## Directions
Check every line below for the word "hash" and copy the ones that have it.

Source data:
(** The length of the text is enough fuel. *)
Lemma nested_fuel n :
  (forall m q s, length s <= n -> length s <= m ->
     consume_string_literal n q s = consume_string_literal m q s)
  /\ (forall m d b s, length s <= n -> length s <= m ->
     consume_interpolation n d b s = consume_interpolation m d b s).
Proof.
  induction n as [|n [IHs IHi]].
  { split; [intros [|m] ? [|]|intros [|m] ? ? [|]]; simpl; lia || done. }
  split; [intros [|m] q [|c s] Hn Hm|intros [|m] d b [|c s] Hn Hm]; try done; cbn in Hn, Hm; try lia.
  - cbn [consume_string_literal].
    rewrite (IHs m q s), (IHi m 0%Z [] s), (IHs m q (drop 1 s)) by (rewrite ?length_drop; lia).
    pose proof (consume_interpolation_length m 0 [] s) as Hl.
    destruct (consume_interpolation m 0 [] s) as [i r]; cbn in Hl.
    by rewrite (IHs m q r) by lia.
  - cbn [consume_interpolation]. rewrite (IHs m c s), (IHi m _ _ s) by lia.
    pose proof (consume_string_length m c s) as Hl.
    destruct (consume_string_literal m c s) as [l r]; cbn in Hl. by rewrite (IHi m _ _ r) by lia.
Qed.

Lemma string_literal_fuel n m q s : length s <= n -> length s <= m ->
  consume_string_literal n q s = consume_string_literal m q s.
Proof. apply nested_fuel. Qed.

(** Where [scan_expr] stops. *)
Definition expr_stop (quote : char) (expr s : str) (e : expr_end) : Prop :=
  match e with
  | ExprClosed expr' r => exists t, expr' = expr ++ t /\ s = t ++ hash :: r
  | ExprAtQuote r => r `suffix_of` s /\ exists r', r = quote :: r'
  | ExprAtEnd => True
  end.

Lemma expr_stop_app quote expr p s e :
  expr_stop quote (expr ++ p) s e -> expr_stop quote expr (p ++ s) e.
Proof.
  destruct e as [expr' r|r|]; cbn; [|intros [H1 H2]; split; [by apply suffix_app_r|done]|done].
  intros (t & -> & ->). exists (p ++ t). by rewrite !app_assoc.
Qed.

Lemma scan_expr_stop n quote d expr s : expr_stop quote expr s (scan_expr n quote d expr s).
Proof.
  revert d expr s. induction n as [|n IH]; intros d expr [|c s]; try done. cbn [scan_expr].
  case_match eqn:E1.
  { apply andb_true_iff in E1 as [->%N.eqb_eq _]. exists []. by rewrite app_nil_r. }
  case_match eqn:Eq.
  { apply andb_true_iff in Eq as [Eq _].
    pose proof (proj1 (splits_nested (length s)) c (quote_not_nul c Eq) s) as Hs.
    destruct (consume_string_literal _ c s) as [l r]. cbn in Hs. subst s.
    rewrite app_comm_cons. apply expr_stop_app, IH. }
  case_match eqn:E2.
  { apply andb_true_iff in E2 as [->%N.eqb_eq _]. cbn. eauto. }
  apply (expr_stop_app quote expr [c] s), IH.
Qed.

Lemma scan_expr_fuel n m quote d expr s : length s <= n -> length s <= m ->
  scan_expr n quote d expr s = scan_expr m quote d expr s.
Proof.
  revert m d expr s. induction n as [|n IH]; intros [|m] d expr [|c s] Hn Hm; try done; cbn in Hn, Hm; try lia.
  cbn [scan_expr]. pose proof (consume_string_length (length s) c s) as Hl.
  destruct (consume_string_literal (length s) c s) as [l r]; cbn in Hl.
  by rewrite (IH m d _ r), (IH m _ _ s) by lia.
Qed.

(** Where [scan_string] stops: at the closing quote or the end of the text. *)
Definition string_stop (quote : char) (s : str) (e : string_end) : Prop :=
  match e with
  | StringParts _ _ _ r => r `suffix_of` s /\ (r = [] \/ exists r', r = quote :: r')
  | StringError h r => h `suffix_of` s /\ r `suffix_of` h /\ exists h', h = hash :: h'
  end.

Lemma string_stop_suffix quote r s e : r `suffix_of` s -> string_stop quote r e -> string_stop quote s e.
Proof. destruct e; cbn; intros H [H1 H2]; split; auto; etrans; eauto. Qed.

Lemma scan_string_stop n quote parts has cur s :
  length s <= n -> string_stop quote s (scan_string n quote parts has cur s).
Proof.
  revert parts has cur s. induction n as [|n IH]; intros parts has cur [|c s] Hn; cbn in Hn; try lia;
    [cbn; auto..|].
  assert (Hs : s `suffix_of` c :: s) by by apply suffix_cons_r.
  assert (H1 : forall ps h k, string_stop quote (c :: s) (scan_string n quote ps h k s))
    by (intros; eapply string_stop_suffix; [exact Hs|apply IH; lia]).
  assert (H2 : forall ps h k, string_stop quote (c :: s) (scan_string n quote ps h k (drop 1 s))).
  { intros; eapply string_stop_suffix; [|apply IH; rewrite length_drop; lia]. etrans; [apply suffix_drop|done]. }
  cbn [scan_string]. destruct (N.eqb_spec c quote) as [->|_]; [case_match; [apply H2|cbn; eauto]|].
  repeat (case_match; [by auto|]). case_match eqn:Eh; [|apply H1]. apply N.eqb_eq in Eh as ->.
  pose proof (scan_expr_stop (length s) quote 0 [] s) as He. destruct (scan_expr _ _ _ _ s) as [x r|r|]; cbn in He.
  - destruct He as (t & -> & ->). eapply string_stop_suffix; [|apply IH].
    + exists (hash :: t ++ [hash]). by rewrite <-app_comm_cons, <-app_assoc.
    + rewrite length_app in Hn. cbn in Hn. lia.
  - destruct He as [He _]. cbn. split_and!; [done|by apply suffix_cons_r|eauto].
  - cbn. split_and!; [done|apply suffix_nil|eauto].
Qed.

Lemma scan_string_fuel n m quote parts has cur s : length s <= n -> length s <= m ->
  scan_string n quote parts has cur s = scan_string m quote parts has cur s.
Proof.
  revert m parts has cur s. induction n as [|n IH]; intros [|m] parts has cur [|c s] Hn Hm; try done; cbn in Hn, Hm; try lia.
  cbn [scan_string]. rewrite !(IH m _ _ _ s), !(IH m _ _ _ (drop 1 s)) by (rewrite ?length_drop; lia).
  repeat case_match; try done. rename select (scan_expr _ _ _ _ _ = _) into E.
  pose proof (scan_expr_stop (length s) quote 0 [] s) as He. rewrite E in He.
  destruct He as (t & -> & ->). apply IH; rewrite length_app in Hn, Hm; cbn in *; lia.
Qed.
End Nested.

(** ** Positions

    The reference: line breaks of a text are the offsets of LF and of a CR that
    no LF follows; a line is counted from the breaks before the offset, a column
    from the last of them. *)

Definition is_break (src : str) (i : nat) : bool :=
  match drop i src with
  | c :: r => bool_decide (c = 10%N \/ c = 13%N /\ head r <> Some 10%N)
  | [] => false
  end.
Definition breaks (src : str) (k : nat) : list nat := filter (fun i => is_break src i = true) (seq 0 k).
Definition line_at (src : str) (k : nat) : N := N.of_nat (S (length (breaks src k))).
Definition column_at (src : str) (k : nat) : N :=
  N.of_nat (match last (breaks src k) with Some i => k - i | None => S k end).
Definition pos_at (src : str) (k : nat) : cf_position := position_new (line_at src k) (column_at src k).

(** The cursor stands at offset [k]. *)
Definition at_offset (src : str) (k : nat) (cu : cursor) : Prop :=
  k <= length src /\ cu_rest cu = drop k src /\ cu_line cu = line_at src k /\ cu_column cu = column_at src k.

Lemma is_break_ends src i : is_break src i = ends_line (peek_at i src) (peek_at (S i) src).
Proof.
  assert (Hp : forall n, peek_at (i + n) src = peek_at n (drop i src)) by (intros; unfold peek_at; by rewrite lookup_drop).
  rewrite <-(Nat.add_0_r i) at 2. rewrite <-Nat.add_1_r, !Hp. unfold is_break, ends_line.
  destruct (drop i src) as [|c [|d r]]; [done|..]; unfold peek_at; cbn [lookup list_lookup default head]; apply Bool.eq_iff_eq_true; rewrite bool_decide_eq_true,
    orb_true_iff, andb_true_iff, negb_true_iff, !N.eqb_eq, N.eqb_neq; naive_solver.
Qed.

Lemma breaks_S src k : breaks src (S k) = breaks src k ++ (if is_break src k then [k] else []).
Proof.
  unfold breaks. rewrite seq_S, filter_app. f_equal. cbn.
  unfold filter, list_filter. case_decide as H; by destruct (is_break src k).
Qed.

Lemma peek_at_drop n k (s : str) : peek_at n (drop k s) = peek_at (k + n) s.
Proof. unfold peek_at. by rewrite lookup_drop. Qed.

## Answer area
  | ExprClosed expr' r => exists t, expr' = expr ++ t /\ s = t ++ hash :: r
  | StringError h r => h `suffix_of` s /\ r `suffix_of` h /\ exists h', h = hash :: h'
    + exists (hash :: t ++ [hash]). by rewrite <-app_comm_cons, <-app_assoc.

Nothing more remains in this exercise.